Dans sa mémoire les évènements n’étaient plus corrélés au temps. Ils coulaient librement dans sa vie, adoptant un ordre particulier, intemporel.
De toutes les expressions qui indique le temps, celle qui lui venait le plus souvent à l’esprit était « une fois ». Elle lui plaisait parce qu’elle surmontait la malédiction du temps. Elle soulignait le caractère unique et irreproductible de tout ce qui avait lieu « une fois ». « Une fois », il se rendit compte que cette indication était largement suffisante.
Le temps est le plus grand thème du livre, on peut même dire le principal ! En effet, il faut noter le sous-titre que Evgueni Vodolaskine donne à son livre : roman non historique. Une manière de nous avertir que le Moyen-âge qu’il décrit questionne aussi bien le passé, le présent, et pourquoi pas le futur ? Une manière de s'interroger sur ce qu’est le temps.

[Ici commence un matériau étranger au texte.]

Lemma run_add_items r a b m0 m sa va la sb vb lb (n := S (max la lb)) Q
  (sgn := if (sa <? 0) && (sb <? 0) then -1 else if (sa <? 0) || (sb <? 0) then -2 else 1) :
  frame r m m0 -> object_at m a (operand_or_chain sa va la n) -> object_at m b (operand_or_chain sb vb lb n) ->
  (r = a \/ object_at m r (fun x => n <= length (items x))%nat) ->
  (sa = 1 \/ sa = -1) /\ (sa = 1 <-> 0 <= va) -> (sb = 1 \/ sb = -1) /\ (sb = 1 <-> 0 <= vb) ->
  - size la <= va < size la -> - size lb <= vb < size lb ->
  (forall m', all_valid m' -> view m' = <[r := (Z.sgn (va + vb), va + vb)]> (view m0) -> frame r m' m0 -> Q 0 m') ->
  run (add_items (Some r) (Some a) (Some b) sgn n) m Q.
Proof using HM HP.
  intros Hf2 Ka Kb Hlr [S1 S2] [S3 S4] Ba Bb HQ. unfold add_items.
  eapply run_extend_operands; [exact Hf2|exact Ka|exact Kb|lia|lia|lia|lia|]. intros m3 Hf3 Ca Cb Hr3.
  assert (object_at m3 r (fun x => n <= length (items x))%nat) as (y & Hy & Ly).
  { destruct Hlr as [->|HO]; [eapply object_impl; [exact Ca|]; intros x (_ & -> & _); lia|].
    apply Hr3; [|done]. intros x. rewrite length_extend. lia. }
  destruct Ca as (ya & Hya & Fa & La & Da). destruct Cb as (yb & Hyb & Fb & Lb & Db).
  step run_count. rewrite La. apply run_bind.
  eapply run_item_loop; [exact Hy|exact Hya|exact Hyb|lia|done|done|]. rewrite !drop_0.
  pose proof (zip_add (items ya) (items yb) 0 ltac:(lia) Fa Fb ltac:(lia)) as Hz.
  pose proof (length_zip_items add_item (items ya) (items yb) 0 ltac:(lia)) as Hzl.
  destruct (zip_items add_item (items ya) (items yb) 0) as [l c]. destruct Hz as (Hl & Hc & Hsum). cbn [fst] in Hzl.
  rewrite La, Da, Db in *. cbn [Nat.add]. rewrite take_0. cbn [app]. step run_zero_items. rewrite take_app_length' by lia.
  rewrite length_app, length_drop, Hzl. set (j := (n + (length (items y) - n) - n)%nat). rewrite <- Hzl in Hsum.
  pose proof (add_result sa va sb vb la lb l c j (neged_with_sign y) S1 S3 S2 S4 Ba Bb Hl Hzl Hc ltac:(lia)) as Hres. cbv zeta in Hres.
  unfold sgn. destruct (sa <? 0), (sb <? 0); cbn [andb orb] in Hres; cbn [andb orb Z.eqb Pos.eqb negb].
  - destruct Hres as [-> (F1 & F2 & F3)]. cbn [Z.eqb Pos.eqb negb]. apply run_bind.
    step run_set_sign. step run_set_neged. step run_set_sign. apply run_ret. by eapply run_finish.
  - apply run_bind. destruct (c =? 0), Hres as (F1 & F2 & F3); cbn [negb];
      step run_set_sign; step run_set_neged; apply run_ret; by eapply run_finish.
  - apply run_bind. destruct (c =? 0), Hres as (F1 & F2 & F3); cbn [negb];
      step run_set_sign; step run_set_neged; apply run_ret; by eapply run_finish.
  - destruct Hres as [-> (F1 & F2 & F3)]. cbn [Z.eqb Pos.eqb negb]. apply run_bind. step run_set_sign. apply run_ret. by eapply run_finish.
Qed.

Lemma run_set_bigint_view p q m x y Q :
  all_valid m -> m !! p = Some x -> m !! q = Some y ->
  (forall m', all_valid m' -> view m' = <[p := (sign y, value y)]> (view m) -> frame p m' m -> Q 0 m') ->
  run (bigint_set_bigint (Some p) (Some q)) m Q.
Proof using HM HP.
  intros Hm Hp Hq HQ. assert (valid y) as Hy by by apply (Hm q). eapply run_set_bigint; [done|done|by apply valid_copyable|].
  destruct (frame_finish p m m y) as (H1 & H2 & H3); [by apply frame_start|done|]. by apply HQ.
Qed.

Lemma run_add r a b m xr xa xb Q :
  all_valid m -> m !! r = Some xr -> m !! a = Some xa -> m !! b = Some xb ->
  (forall m', all_valid m' ->
    view m' = <[r := (sum_sign (sign xa) (sign xb) (value xa + value xb), value xa + value xb)]> (view m) -> frame r m' m -> Q 0 m') ->
  run (bigint_add (Some r) (Some a) (Some b)) m Q.
Proof using HM HP.
  intros Hm Hr Ha Hb HQ. unfold bigint_add. cbn [is_null orb]. step_load. unfold sum_sign in HQ.
  assert (valid xa) as Hxa by by apply (Hm a). assert (valid xb) as Hxb by by apply (Hm b).
  destruct (Z.eqb_spec (sign xa) 0) as [E|Hsa0].
  { eapply run_set_bigint_view; [done..|]. rewrite (value_zero xa) in HQ by done. done. }
  step_load. destruct (Z.eqb_spec (sign xb) 0) as [E|Hsb0].
  { rewrite (value_zero xb), Z.add_0_r in HQ by done. case_bool_decide as Era; [|by eapply run_set_bigint_view].
    injection Era as ->. apply run_ret. apply HQ; [done| |by apply frame_start]. rewrite insert_id; [done|]. by apply view_lookup. }
  eapply (run_operands a b m xa xb _ _ r m); [by apply frame_start|done..|].
  intros m1 Hf1 Hr1 Oa Ob. assert (object_at m1 r (fun _ => True)) as (xr1 & Hmr1 & _) by (apply Hr1; [done|by exists xr]).
  pose proof (sign_cases xa Hxa Hsa0) as Ca. pose proof (sign_cases xb Hxb Hsb0) as Cb.
  pose proof (value_bound xa Hxa) as Ba. pose proof (value_bound xb Hxb) as Bb.
  destruct Oa as (ya & Hya & Oa). destruct Ob as (yb & Hyb & Ob). step_load. step_load.
  rewrite (operand_sign _ _ _ _ _ Oa), (operand_sign _ _ _ _ _ Ob).
  assert (length (items ya) = length (items xa)) as -> by by destruct (operand_length _ _ _ _ _ Oa).
  assert (length (items yb) = length (items xb)) as -> by by destruct (operand_length _ _ _ _ _ Ob).
  set (n := S (max (length (items xa)) (length (items xb)))).
  apply (operand_weaken _ _ _ n) in Oa. apply (operand_weaken _ _ _ n) in Ob. apply run_or_fail. case_bool_decide as Era.
  - injection Era as ->. apply run_ret. split; [done|].
    eapply run_add_items; [done|exists ya; split; [done|by left]|exists yb; split; [done|by left]|by left|done..].
  - assert (r <> a) as Hra by congruence. apply run_or_fail. eapply run_sign_extend; [done|]. split; [done|].
    step run_set_sign. apply run_ret. split; [done|].
    eapply run_add_items; [by eapply frame_update|exists ya; rewrite lookup_insert_ne by done; split; [done|by left]| | |done..].
    + destruct (decide (r = b)) as [->|]; [|exists yb; rewrite lookup_insert_ne by done; split; [done|by left]].
      eexists. rewrite lookup_insert_eq. split; [done|]. right. assert (xr1 = yb) as -> by congruence.
      apply (operand_chain_extend (sign xb) (value xb) (length (items xb)) n yb); [lia|done|by left].
    + right. eexists. rewrite lookup_insert_eq. split; [done|]. cbn [items]. rewrite length_extend. lia.
Qed.

Lemma exec_add r a b v z sa va sb vb Q :
  v !! r = Some z -> v !! a = Some (sa, va) -> v !! b = Some (sb, vb) ->
  Q 0 (<[r := (sum_sign sa sb (va + vb), va + vb)]> v) -> exec (bigint_add (Some r) (Some a) (Some b)) v Q.
Proof using HM HP.
  intros Hr Ha Hb HQ m Hm <-. destruct z. apply view_lookup_inv in Hr as (xr & Hmr & _ & _).
  apply view_lookup_inv in Ha as (xa & Hma & <- & <-). apply view_lookup_inv in Hb as (xb & Hmb & <- & <-).
  eapply run_add; [done..|]. intros m' Hm' -> _. done.
Qed.

(** ** Subtraction *)

(** Differences [- d] whose two's complement begins with an item of zeros, which
    [bigint_remove_leading_zeros] takes away. *)
Definition loses_item (d : Z) : Prop := exists n, size (S n) - size n < d < size (S n).

Lemma sub_result va vb n l c k f (x := fun s f => normalize (mk_bigint (l ++ replicate k 0) s f)) :
  - size n <= va < size n -> - size n <= vb < size n -> (0 <= va <-> 0 <= vb) -> (0 < n)%nat ->
  vb <= va \/ ~ loses_item (vb - va) ->
  Forall item_ok l -> length l = n -> 0 <= c <= 1 -> digits l - c * size n = raw n va - raw n vb ->
  let res := fun y : bigint_t => valid y /\ sign y = Z.sgn (va - vb) /\ value y = va - vb in
  if c =? 0 then res (x 1 f) else res (x (-1) true).
Proof using.
  intros Ba Bb Es Hn Hd Hl Hlen Hc Hdiff. pose proof (digits_bound _ Hl) as Hb. rewrite Hlen in Hb.
  assert (digits l - c * size n = va - vb) as E.
  { rewrite Hdiff. unfold raw. destruct (Z.ltb_spec va 0); destruct (Z.ltb_spec vb 0); lia. }
  destruct (Z.eqb_spec c 0) as [->|]; cbv zeta.
  - rewrite <- E, Z.mul_0_l, Z.sub_0_r. by apply finish_positive.
  - assert (c = 1) as -> by lia. destruct (finish_negative l k Hl) as (H1 & H2 & H3).
    + destruct n as [|n]; [lia|]. rewrite Hlen. cbn [Nat.sub]. rewrite Nat.sub_0_r.
      destruct Hd as [|Hd]; [lia|]. destruct (Z.le_gt_cases (size n) (digits l)); [done|]. exfalso. apply Hd. exists n. lia.
    + rewrite Hlen in H2, H3. fold (x (-1) true) in *. split_and!; [done| |]; rewrite ?H2, ?H3; [f_equal|]; lia.
Qed.

Lemma run_sub_items r a b m0 m s va la vb lb (n := max la lb) Q :
  frame r m m0 -> object_at m a (operand_or_chain s va la n) -> object_at m b (operand_or_chain s vb lb n) ->
  object_at m r (fun _ => True) -> s <> 0 -> (0 < n)%nat -> (0 <= va <-> 0 <= vb) ->
  - size n <= va < size n -> - size n <= vb < size n -> vb <= va \/ ~ loses_item (vb - va) ->
  (forall m', all_valid m' -> view m' = <[r := (Z.sgn (va - vb), va - vb)]> (view m0) -> frame r m' m0 -> Q 0 m') ->
  run (sub_items (Some r) (Some a) (Some b) n) m Q.
Proof using HM HP.
  intros Hf2 Ka Kb Hr Hs Hn Es Ba Bb Hd HQ. unfold sub_items.
  eapply run_extend_operands; [exact Hf2|exact Ka|exact Kb|lia|lia|lia|lia|]. intros m3 Hf3 Ca Cb Hr3.
  destruct (Hr3 (fun _ => True)) as (y0 & Hy0 & _); [done|done|].
  assert (run (if bool_decide (Some a = Some r) then mret 0 else bigint_sign_extend (Some r) n) m3 (fun rc m4 =>
    rc = 0 /\ frame r m4 m0 /\ object_at m4 a (chain n (raw n va)) /\ object_at m4 b (chain n (raw n vb)) /\
    object_at m4 r (fun x => n <= length (items x))%nat)) as Hext.
  { case_bool_decide as E.
    - injection E as ->. apply run_ret. split_and!; [done..|]. eapply object_impl; [exact Ca|]. intros x (_ & -> & _). lia.
    - eapply run_sign_extend; [done|]. split_and!; [done|by eapply frame_update|..].
      + eapply object_update; [done|done|]. intros _. apply chain_extend.
      + eapply object_update; [done|done|]. intros _. apply chain_extend.
      + eexists. split; [apply lookup_insert_eq|]. rewrite length_extend. lia. }
  apply run_or_fail. eapply run_mono; [exact Hext|]. intros rc m4 (-> & Hf4 & (ya & Hya & Fa & La & Da) & (yb & Hyb & Fb & Lb & Db) & (y & Hy & Ly)).
  split; [done|]. step run_count. rewrite La. apply run_bind.
  eapply run_item_loop; [exact Hy|exact Hya|exact Hyb|lia|done|done|]. rewrite !drop_0.
  pose proof (zip_sub (items ya) (items yb) 0 ltac:(lia) Fa Fb ltac:(lia)) as Hz.
  pose proof (length_zip_items sub_item (items ya) (items yb) 0 ltac:(lia)) as Hzl.
  destruct (zip_items sub_item (items ya) (items yb) 0) as [l c]. destruct Hz as (Hl & Hc & Hdiff). cbn [fst] in Hzl.
  rewrite La, Da, Db in *. cbn [Nat.add]. rewrite take_0. cbn [app]. step run_zero_items. rewrite take_app_length' by lia.
  rewrite length_app, length_drop, Hzl. set (j := (n + (length (items y) - n) - n)%nat).
  pose proof (sub_result va vb n l c j (neged_with_sign y) Ba Bb Es Hn Hd Hl Hzl Hc ltac:(lia)) as Hres. cbv zeta in Hres.
  apply run_bind. destruct (c =? 0), Hres as (F1 & F2 & F3).
  - eapply run_set_sign; [lookup_obj|]. fold_stores. by eapply run_finish.
  - step run_set_sign. eapply run_set_neged; [lookup_obj|]. fold_stores. by eapply run_finish.
Qed.

(** The difference of two numbers of one sign, and of a number and zero. *)
Lemma exec_sub r a b v z sa va sb vb Q :
  v !! r = Some z -> v !! a = Some (sa, va) -> v !! b = Some (sb, vb) ->
  sa <> 0 -> sb = sa \/ sb = 0 -> vb <= va \/ ~ loses_item (vb - va) ->
  Q 0 (<[r := (if sb =? 0 then sa else Z.sgn (va - vb), va - vb)]> v) -> exec (bigint_sub (Some r) (Some a) (Some b)) v Q.
Proof using HM HP.
  intros Hr Ha Hb Hsa0 Hsb Hd HQ m Hm <-. unfold bigint_sub. cbn [is_null orb]. destruct z.
  apply view_lookup_inv in Hr as (xr & Hmr & _ & _). apply view_lookup_inv in Ha as (xa & Hma & <- & <-).
  apply view_lookup_inv in Hb as (xb & Hmb & <- & <-). step_load. destruct (Z.eqb_spec (sign xa) 0); [done|].
  assert (valid xa) as Hxa by by apply (Hm a). assert (valid xb) as Hxb by by apply (Hm b).
  step_load. destruct (Z.eqb_spec (sign xb) 0) as [E|Hsb0].
  { rewrite (value_zero xb), Z.sub_0_r in HQ by done. case_bool_decide as Era.
    - injection Era as ->. apply run_ret. split; [done|]. rewrite insert_id in HQ; [done|by apply view_lookup].
    - eapply run_set_bigint_view; [done..|]. by intros m' ? -> _. }
  destruct Hsb as [Hsb|]; [|done]. eapply (run_operands a b m xa xb _ _ r m); [by apply frame_start|done..|].
  intros m1 Hf1 Hr1 Oa Ob. pose proof (sign_cases xa Hxa Hsa0) as Ca. pose proof (sign_cases xb Hxb Hsb0) as Cb.
  pose proof (value_bound xa Hxa) as Ba. pose proof (value_bound xb Hxb) as Bb. pose proof (valid_nonempty xa Hxa Hsa0) as Hne.
  assert (0 < length (items xa))%nat by (destruct (items xa); [done|cbn; lia]).
  pose proof (size_mono (length (items xa)) (max (length (items xa)) (length (items xb))) ltac:(lia)).
  pose proof (size_mono (length (items xb)) (max (length (items xa)) (length (items xb))) ltac:(lia)).
  rewrite Hsb in Ob. eapply run_sub_items; [done|eapply object_impl; [exact Oa|intros x Ho; left; by apply operand_weaken]|
    eapply object_impl; [exact Ob|intros x Ho; left; by apply operand_weaken]|apply Hr1; [done|by exists xr]|done|lia|lia|lia|lia|done|].
  by intros m' ? -> _.
Qed.
End Sums.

Le chemin des vivants, Amvrossi, ne peut pas être un cercle. Le chemin des vivants, même s’ils sont moines, est ouvert, car sans la possibilité de sortir du cercle, que deviendrait le libre arbitre, on se le demande ? (…)
Tu penses que le temps ici n’est pas un cercle mais une figure ouverte, demanda Mavrossi au starets.
Tout juste, répondit le starets. Comme j’aime la géométrie, j’assimilerai le mouvement du temps à une spirale. C’est une répétition, mais sur un autre niveau plus élevé. Ou, si tu veux, on vit quelque chose de nouveau, mais pas à partir d’une feuille blanche. Avec le souvenir de ce qu’on vécu auparavant.
Roman historique non historique passionnant, roman d'amour intense et touchant, roman d'aventures mouvementé, tragique et tumultueux, roman philosophique, Les quatre vies d'Arseni fait entendre une voix originale et poignante qui parle du Moyen-âge avec intelligence, en nous ramenant à nous-mêmes.